Читать книгу Пролегомены к изучению философии Гегеля. Книга первая онлайн
Прежде всего, не следует ожидать, что такая система, столь амбициозная по цели и концентрированная по выражению, найдет немедленный отклик и сразу же раскроет весь свой смысл. Его первые ученики – не самые верные толкователи великого учителя. То, что он увидел одним всеобъемлющим взглядом гения, его преемники часто должны довольствоваться медленным накоплением многолетнего, а возможно, и многовекового опыта. Не к Теофрасту мы обращаемся за самым верным и полным учением Аристотеля; и не Платона следует оценивать по тому, что удалось сделать из наследия его непосредственным преемникам в Академии. Прошло уже более века с тех пор, как Кант преподал свой урок публике, а мы все еще пытаемся сфокусировать его в едином представлении: может пройти еще больше времени, пока Гегель полностью войдет в поле зрения наших историков мысли. Аристотелю тоже пришлось ждать столетия, пока он полностью вошел в сознание мыслящего мира.
Следует также сказать, что без Гегеля трудно представить, что могли бы сказать даже такие непохожие на него учителя, как Лотце.

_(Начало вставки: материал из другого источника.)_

(* ===== verification/RsaPkcs1.v ===== *)
(** * RSA PKCS #1 v1.5 padding (crypto/fipsmodule/rsa/padding.c)

    Signature padding (type 1), encryption padding (type 2, with random bytes
    and a constant-time check) and no padding. A routine returns its output, or
    the error it queues, or fails without one. *)

From S2P Require Import Prelude Buffers ConstTime.

(** The reasons [OPENSSL_PUT_ERROR] queues in this file. *)
Inductive rsa_error : Type :=
| RSA_R_KEY_SIZE_TOO_SMALL
| RSA_R_DIGEST_TOO_BIG_FOR_RSA_KEY
| RSA_R_DATA_TOO_SMALL
| RSA_R_DATA_TOO_LARGE
| RSA_R_BLOCK_TYPE_IS_NOT_01
| RSA_R_BAD_FIXED_HEADER_DECRYPT
| RSA_R_NULL_BEFORE_BLOCK_MISSING
| RSA_R_BAD_PAD_BYTE_COUNT
| RSA_R_EMPTY_PUBLIC_KEY
| RSA_R_PKCS_DECODING_ERROR
| RSA_R_OAEP_DECODING_ERROR
| RSA_R_SLEN_CHECK_FAILED
| RSA_R_FIRST_OCTET_INVALID
| RSA_R_LAST_OCTET_INVALID
| RSA_R_SLEN_RECOVERY_FAILED
| RSA_R_BAD_SIGNATURE
| ERR_R_MALLOC_FAILURE.

Inductive result (A : Type) : Type := Ok (x : A) | Error (e : rsa_error) | Failed.
Arguments Ok {A} x.
Arguments Error {A} e.
Arguments Failed {A}.

Definition RSA_PKCS1_PADDING_SIZE : Z := 11.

Не нужно обладать широкой душой, не нужно быть просто дилетантом-эклектиком, чтобы найти в творчестве Шопенгауэра много несовместимого с его великой и, как некоторые говорят, взаимодополняющей противоположностью. Писателю в Германии, желающему привлечь всеобщее внимание, пока еще не следует слишком открыто исповедовать гегельянские принципы, и ему лучше отвести подозрения пренебрежительными замечаниями о фантастических методах, чрезмерном увлечении системой, презрении к здравому смыслу и научным результатам, которые, как он заявляет, порочат все умозрения периода с 1794 по 1830 год. Но под именами Спинозы и Лейбница действует закваска гегелевских принципов: и если филистимляне решают загадку интеллектуального Самсона, то только потому, что они пашут с его телицей, – потому что его идеи входят в современный запас мысли, – а не из того, что они буквально читали у великих мыслителей конца семнадцатого века. В прошлом году в Германии появились два превосходных трактата, которые можно назвать популярными введениями в философию 1), один – мыслителя, который никогда не скрывал своих обязательств перед Гегелем, другой – преподавателя Берлинского университета, который во многих отношениях может считаться родственным нашему общему английскому стилю мышления. Но оба трактата по своему характеру более близки к духу гегелевских попыток постичь человека и Бога, чем к формалистическим и филологическим изысканиям, которые в течение нескольких лет составляли основную часть немецкой профессорской деятельности. И, наконец, энергичный мыслитель, который четверть века назад поразил читающую публику предвестием новой метафизики, которая должна стать синтезом Шеллинга и Шопенгауэра, недавно сообщил нам,7 что «его привязанность к Гегелю, если брать в целом, больше, чем к любому другому философу»; и что эта привязанность распространяется на все, что в Гегеле имеет существенную и постоянную ценность.